The cosmetics giant is attempting to get out from under its heavy debt load amid soaring prices and a snarled supply chain.
Revlon has filed for bankruptcy protection as the cosmetic giant attempts to get out from under its heavy debt load amid soaring prices and supply chain disruptions.
The company said in a news release that it expects $575 million in financing if the plan wins court approval. The additional funds will support the company’s daily operations. Under the Chapter 11 filing, the company is able to continue operating while reorganizing its outstanding debt.
The 90-year-old multinational is known for an array of cosmetics and skin-care brands, including drugstore favorite Almay and premium label Elizabeth Arden, which Revlon acquired in 2016 after selling more than $2 billion of loans and bonds. It is controlled by billionaire Ronald Perelman’s MacAndrews & Forbes.
Before the coronavirus crisis, Revlon faced growing competition from start-ups backed by celebrities including Kylie Jenner’s Kylie Cosmetics and Rihanna’s Fenty Beauty, which siphoned many of its younger consumers through its social media marketing.
But the pandemic only exacerbated those problems as sales of lipsticks — Revlon’s iconic product — curtailed when people masked up. Worldwide net sales fell 20 percent, from $2.4 billion in 2019 to $1.9 billion a year later. In March 2020, Revlon cut 1,000 positions to improve profitability. In November of the same year, Revlon avoided a bankruptcy filing after receiving enough bondholder support.
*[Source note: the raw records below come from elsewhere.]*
(** [_node_memory] *)
Definition HuffmanTree : Type := list HuffmanNode.

Definition new_tree : HuffmanTree := [fresh_node].

Definition node (id : Z) (t : HuffmanTree) : option HuffmanNode :=
  if id =? 0 then None
  else if zlen t <? id then None
  else zget t (id - 1).

(** [_node_memory[id - 1]], for the ids the construction uses. *)
Definition node_ref (id : Z) (t : HuffmanTree) : HuffmanNode :=
  default fresh_node (zget t (id - 1)).

Definition set_node (id : Z) (n : HuffmanNode) (t : HuffmanTree) : HuffmanTree :=
  zset (id - 1) n t.

Definition AllocNode (t : HuffmanTree) : Z * HuffmanTree :=
  (u16 (zlen t + 1), t ++ [fresh_node]).

(** One level of [AddLeafNode]: follow (allocating it if needed) the child
    that the bit selects. *)
Definition descend (bit : bool) (cur : Z) (t : HuffmanTree) : Z * HuffmanTree :=
  let n := node_ref cur t in
  if bit then
    if right_child n =? NULL_NODE then
      let (new_id, t) := AllocNode t in
      (new_id, set_node cur (mk_node (left_child n) new_id (value n)) t)
    else (right_child n, t)
  else
    if left_child n =? NULL_NODE then
      let (new_id, t) := AllocNode t in
      (new_id, set_node cur (mk_node new_id (right_child n) (value n)) t)
    else (left_child n, t).

(** The loop over the bits, most significant first; [i] bits are left. *)
Fixpoint add_leaf_loop (i : nat) (c : Z) (cur : Z) (t : HuffmanTree)
  : option (Z * HuffmanTree) :=
  match i with
  | O => Some (cur, t)
  | S i =>
      if value (node_ref cur t) =? INVALID_VALUE then
        let (cur, t) := descend (Z.testbit c (Z.of_nat i)) cur t in add_leaf_loop i c cur t
      else None
  end.

Definition AddLeafNode (v : Z) (c : HuffmanCode) (t : HuffmanTree) : option HuffmanTree :=
  match add_leaf_loop (Z.to_nat (bit_len c)) (code c) ROOT_NODE t with
  | None => None
  | Some (cur, t) =>
      let n := node_ref cur t in
      if (value n =? INVALID_VALUE) && (left_child n =? NULL_NODE) && (right_child n =? NULL_NODE)
      then Some (set_node cur (mk_node (left_child n) (right_child n) v) t)
      else None
  end.

(** The table loop of [CreateStaticTableOrDie]. *)
Fixpoint add_leaves (v : Z) (cs : list HuffmanCode) (t : HuffmanTree) : option HuffmanTree :=
  match cs with
  | [] => Some t
  | c :: cs => match AddLeafNode v c t with
               | None => None
               | Some t => add_leaves (v + 1) cs t
               end
  end.

Definition s_huffman_tree : HuffmanTree :=
  default [] (add_leaves 0 s_huffman_table new_tree).

(** ** The encoder *)

Record HuffmanEncoder := mk_enc {
  _out : list Z;
  _partial_byte : Z;
  _remain_bit : Z;
  _out_bytes : Z;
}.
Debra Perelman, Revlon’s chief executive and daughter of Ronald Perelman, said the company’s “challenging capital structure” has limited its ability to meet consumer demand while navigating “macroeconomic issues.”
“By addressing these complex legacy debt constraints, we expect to be able to simplify our capital structure and significantly reduce our debt, enabling us to unlock the full potential of our globally recognized brands,” Perelman said.
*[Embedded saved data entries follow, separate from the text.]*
Lemma static_table_repr :
  Init static_options = Ok (Some s_static_table) /\ table_repr s_static_table static_headers /\
  _start_index s_static_table = 1 /\ _need_indexes s_static_table = true /\
  end_index s_static_table = 62.
Proof.
  assert (exists t, Init static_options = Ok (Some t) /\ table_repr t static_headers /\
    _start_index t = 1 /\ _need_indexes t = true /\ end_index t = 62) as (t & E & Hr & H1 & H2 & H3).
  2: { assert (s_static_table = t) as -> by (unfold s_static_table; rewrite E; reflexivity).
       split; [exact E|]. split; [exact Hr|]. split; [exact H1|]. split; [exact H2|exact H3]. }
  unfold Init. cbn [static_table max_size start_index_opt need_indexes static_options].
  change (zlen s_static_headers) with 61. cbv zeta. change (0 <? 61) with true. cbv iota.
  destruct (@init_wf _ Z header_key (61 * 2) 80 new_flatmap) as (hi & Eh & _); [lia..|done|].
  destruct (@init_wf _ Z name_key (61 * 2) 80 new_flatmap) as (ni & En & _); [lia..|done|].
  rewrite Eh, En. change (s32 1) with 1.
  destruct (fresh_table_repr 1 true uint_max 61 hi ni) as [Hr Hcap]; [lia..|unfold uint_max; lia| |].
  { intros _. split.
    - apply (@latest_init _ header_key _ _ (61 * 2)); [lia|done].
    - apply (@latest_init _ name_key _ _ (61 * 2)); [lia|done]. }
  match type of Hr with table_repr ?t _ => set (t0 := t) in * end.
  destruct (add_all_spec (reverse s_static_headers) t0 [] Hr) as (t' & -> & Hr' & (Hs1 & Hs2 & Hs3 & Hs4)).
  - apply headers_okb_ok. vm_compute. reflexivity.
  - rewrite Hcap. vm_compute. congruence.
  - vm_compute. congruence.
  - vm_compute. congruence.
  - exists t'. split; [done|]. rewrite app_nil_r in Hr'.
    replace (reverse (map _ (reverse s_static_headers))) with static_headers in Hr'
      by (vm_compute; reflexivity).
    split_and!; [done..|]. destruct Hr' as [(Hq & _) _]. unfold end_index, start_index.
    by rewrite Hs1, (fq_size_spec _ _ Hq).
Qed.

#[global] Opaque s_static_table.

Definition hdr (n v : string) : Header := mk_header (bs n) (bs v).

(** The tables of a connection with the default settings. *)
Lemma Init_default need :
  exists t, Init (mk_options 4096 62 [] need) = Ok (Some t) /\ table_repr t [] /\
    _start_index t = 62 /\ _need_indexes t = need /\ _max_size t = 4096 /\
    fq_cap (_header_queue t) = 120 /\ _add_times t = 0.
Proof. apply (Init_dynamic 4096 62 need); [lia|vm_compute; congruence|lia]. Qed.




(** With empty values it is not: the default table of 4096 bytes has 120
    slots, but 121 entries of 33 bytes fit in the limit; the peer that sends
    them stops the process. *)
Lemma empty_values_overflow :
  exists t, Init (mk_options 4096 62 [] false) = Ok (Some t) /\
    run_table (replicate 121 (OpAdd (hdr "x" ""))) t = Abort.
Proof.
  destruct (Init_default false) as (t & E & Hr & H1 & H2 & H3 & H4 & H5).
  exists t. split; [done|].
  pose proof (run_table_spec t [] (replicate 121 (OpAdd (hdr "x" ""))) Hr) as Hs.
  rewrite H3, H4, H5 in Hs. replace (run_rfc _ _ _) with (@None (Z * list Header)) in Hs by (vm_compute; reflexivity).
  apply Hs; [|vm_compute; congruence]. apply Forall_replicate, header_okb_ok. vm_compute. reflexivity.
Qed.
Revlon estimated liabilities of between $1 billion to $10 billion in a court filing. In its most recent earnings report, the company reported $3.3 billion in long-term debt.
Revlon said it’s unable to keep a regular supply of raw materials, putting production at risk, according to the court filing. Nearly one-third of customer demand cannot be timely fulfilled due to the lack of raw materials, it added.
While Perelman said during the March earnings call that the supply chain head winds are “temporary” and that Revlon had sourced additional vendors for key materials, the war in Ukraine and the covid lockdown in China presented new challenges to the global supply chain. Shipping from China to the United States doubled in time and quadrupled in cost compared with 2019, the company said.
Experts said Revlon could take advantage of Chapter 11 provisions to reorganize its portfolio of brands, where some older ones showed unsatisfying performance and lost customers. “If executed effectively, Revlon could emerge from bankruptcy with a cleaner balance sheet and a better operating profile, improving longer term business prospects,” David Silverman, retail senior director at Fitch Ratings, told RetailDive in email comments.
Corporate bankruptcy filings have reached the lowest levels in early 2022, according to S&P Market Intelligence data, which excludes the smallest business filings. As of the end of May, 143 bankruptcies have been filed this year, compared with 203 in 2021 and 263 in 2020 during the same period. Among the 143 bankruptcies, only three are retail filings.
However, Revlon’s filing — the first from a major consumer-facing business in years — could signal a downturn in the consumer discretionary sector, which encompasses largely companies selling nonessential products and are sensitive to the business cycle.
In May, inflation reached 8.6 percent over the last year, which led to financial pressure felt by many households. According to Census Bureau data, retail sales are down 0.3 percent from the previous month in May, as consumers shift to cheaper alternatives amid rising prices.